A half-sider budgerigar is an unusual congenital condition that causes a budgerigar to display one color on one side of its body and a different color on the other.

This is not a simple genetic mutation, as can be observed in other color and pattern variations in this species. It is a rare example of a tetragametic chimera, which originates when two fertilized embryos merge during a very early stage of development — between the 2-cell and the 64-cell stage. Each half has different DNA, with genetically distinct cells and the resultant bird is in effect two budgerigars fused together to form a single autonomous individual.

The half-sider's coloring is usually divided bilaterally down the center, although, it can differ depending on which stage the twin embryos merged during development. Twin embryos that merged later in development will result in a budgerigar that has a splotchier distribution of the different cell populations.

In the case of the half-sider budgerigar, both embryos must possess different genetic phenotypes (one yellow-based and one white-based) in order for a visible half-sider to be produced. If both "halves" were the same base, it would still be a tetragametic chimera, but not a half-sider.
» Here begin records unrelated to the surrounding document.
(** C3: A packet of a template flow set and a data flow set decodes to what was
    encoded: the templates are registered for the packet's source before the data
    flow set looks its template up, and each data record comes back field by field. *)
Theorem Read_v9_roundtrip fuel (s s1 : basicSession T) t h h1 trs pad1 h2 tr bsss pad2 :
  PacketHeader_wf h → h_Count h = 2 →
  FlowSetHeader_wf h1 → fsh_ID h1 = 0 →
  fsh_Length h1 = 4 + Z.of_nat (length (concat (encode_TemplateRecord <$> trs) ++ pad1)) →
  trs ≠ [] → Forall TemplateRecord_wf trs → (length pad1 ≤ 4)%nat →
  register_all (h_SourceID h) trs (Some s) = Some s1 →
  FlowSetHeader_wf h2 → 2 ≤ fsh_ID h2 → GetTemplate (h_SourceID h) (fsh_ID h2) s1 = Some (up tr) →
  fsh_Length h2 = 4 + Z.of_nat (length (concat (@concat byte <$> bsss) ++ pad2)) →
  bsss ≠ [] → Forall (record_of (tr_Fields tr)) bsss → 4 ≤ TemplateRecord_Size tr →
  (length pad2 < 4)%nat → (length bsss ≤ fuel)%nat →
  Read fuel (encode_PacketHeader h ++
    (encode_FlowSetHeader h1 ++ concat (encode_TemplateRecord <$> trs) ++ pad1) ++
    (encode_FlowSetHeader h2 ++ concat (@concat byte <$> bsss) ++ pad2)) (Some s) t =
  (Some s1, Ok {| p_Header := h;
                  p_TemplateFlowSets := [{| tfs_Header := h1; tfs_Records := trs |}];
                  p_OptionsTemplateFlowSets := [];
                  p_DataFlowSets :=
                    [{| dfs_Header := h2;
                        dfs_Records := record_value tr (Some (default NewTranslate t)) <$> bsss |}];
                  p_OptionsDataFlowSets := [] |}).
Proof.
  intros Hh Hcount Hh1 Hid1 Hlen1 Hne1 Hwf1 Hpad1 Hreg Hh2 Hid2 Hget Hlen2 Hne2 Hrecs Hsize Hpad2 Hfuel.
  assert (concat (encode_TemplateRecord <$> trs) ++ pad1 ≠ []) as Hb1.
  { destruct trs as [|t0 trs]; [done|]. apply Forall_cons in Hwf1 as [(_ & _ & _ & Hf & _) _].
    pose proof (length_encode_TemplateRecord t0 Hf) as Hl. intros [Hb _]%app_eq_nil.
    cbn [fmap list_fmap concat] in Hb. apply app_eq_nil in Hb as [Hb _]. rewrite Hb in Hl. simpl in Hl. lia. }
  assert (concat (@concat byte <$> bsss) ++ pad2 ≠ []) as Hb2.
  { destruct bsss as [|b0 bsss]; [done|]. apply Forall_cons in Hrecs as [Hr _].
    apply Size_record in Hr. intros [Hb _]%app_eq_nil.
    cbn [fmap list_fmap concat] in Hb. apply app_eq_nil in Hb as [Hb _]. rewrite Hb in Hr. simpl in Hr. lia. }
  unfold Read. rewrite read_PacketHeader by done.
  destruct Hh as (Hv & _). rewrite Hv, Hcount. cbn [negb Z.eqb Version PacketHeader_Len Z.ltb Z.compare Pos.compare].
  change (negb (Version =? Version)) with false. cbn iota.
  unfold UnmarshalFlowSets. cbn [p_Header]. rewrite Hcount. change (Z.to_nat 2) with 2%nat.
  rewrite (proj2 (Nat.eqb_neq _ _)).
  2: { rewrite length_app. unfold encode_FlowSetHeader. rewrite !length_app, !length_be_encode. lia. }
  rewrite <-!app_assoc. set (rest := encode_FlowSetHeader h2 ++ _).
  replace (encode_FlowSetHeader h1 ++ concat (encode_TemplateRecord <$> trs) ++ pad1 ++ rest)
    with (encode_FlowSetHeader h1 ++ (concat (encode_TemplateRecord <$> trs) ++ pad1) ++ rest)
    by (by rewrite <-!app_assoc).
  rewrite UnmarshalFlowSets_step by done.
  unfold UnmarshalFlowSet at 1. rewrite Hid1, Z.eqb_refl, read_templates by done. cbn [p_Header].
  rewrite Hreg. subst rest.
  replace (encode_FlowSetHeader h2 ++ concat (@concat byte <$> bsss) ++ pad2)
    with (encode_FlowSetHeader h2 ++ (concat (@concat byte <$> bsss) ++ pad2) ++ []) by (by rewrite app_nil_r).
  rewrite UnmarshalFlowSets_step by done.
  unfold UnmarshalFlowSet at 1. rewrite !(proj2 (Z.eqb_neq _ _)) by lia.
  cbn [p_Header with_TemplateFlowSet]. rewrite Hget, down_up.
  rewrite read_data by done. by destruct t.
Qed.
End roundtrip.
(** [Len] is the length on the wire. *)
Lemma length_encode_TemplateRecord_ipfix tr :
  Z.of_nat (length (encode_TemplateRecord tr)) = TemplateRecord_Len tr.
Proof.
  unfold encode_TemplateRecord, TemplateRecord_Bytes, TemplateRecord_Len, FieldSpecifiers_Len.
  rewrite !length_app, !length_be_encode. change (2 + 2)%nat with 4%nat. rewrite Nat2Z.inj_add. f_equal.
  assert (∀ a, a + Z.of_nat (length (concat (encode_FieldSpecifier <$> tr_Fields tr))) =
    foldl (λ l f, l + FieldSpecifier_Len f) a (tr_Fields tr)) as Ha; [|by rewrite <-Ha].
  induction (tr_Fields tr) as [|fs fss IH]; intros a; cbn [fmap list_fmap concat foldl]; [simpl; lia|].
  rewrite <-IH, length_app, <-length_encode_FieldSpecifier_ipfix. unfold fmap. lia.
Qed.

Lemma TemplateRecord_Len_ge tr : tr_Fields tr ≠ [] → 8 ≤ TemplateRecord_Len tr.
Proof.
  intros Hne. rewrite <-length_encode_TemplateRecord_ipfix.
  unfold encode_TemplateRecord, TemplateRecord_Bytes. rewrite !length_app, !length_be_encode.
  destruct (tr_Fields tr) as [|fs fss]; [done|]. cbn [fmap list_fmap concat].
  rewrite length_app. pose proof (length_encode_FieldSpecifier_ipfix fs). unfold FieldSpecifier_Len in *.
  destruct (fs_EnterpriseBitSet fs); lia.
Qed.

Lemma read_TemplateRecord_ipfix tr tl : TemplateRecord_wf tr →
  TemplateRecord_Unmarshal (encode_TemplateRecord tr ++ tl) = Ok (tr, tl).
Proof.
  destruct tr as [id count fss]. intros (Hid & Hc & Hcount & _ & Hf); simpl in *.
  unfold TemplateRecord_Unmarshal, encode_TemplateRecord, TemplateRecord_Bytes. simpl. read_back.
  rewrite Hcount. unfold FieldSpecifiers_Unmarshal. rewrite Nat2Z.id.
  erewrite rd_bind_Ok; [done|]. apply replicateM_chunks. intros fs tl' Hin.
  apply read_FieldSpecifier_ipfix. by eapply Forall_forall.
Qed.

Lemma read_SetHeader h tl : SetHeader_wf h → SetHeader_Unmarshal (SetHeader_Bytes h ++ tl) = Ok (h, tl).
Proof.
  destruct h as [id len]. intros [Hi Hl]; simpl in *.
  unfold SetHeader_Unmarshal, SetHeader_Bytes. simpl. read_back. done.
Qed.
It is also possible for the half-sider to be male on one side and female on the other (evidenced by a half blue, half brown cere) – an example of a bilateral gynandromorph.

Breeding a half-sider is unlikely to produce more half-siders, even when breeding two half-siders together, as the genetic makeup of the half that contributed the cells that make up the reproductive system is that which would then be perpetuated, assuming that the bird is even fertile in the first place. The chance of producing another half-sider would be the same as for any other budgerigar pairing.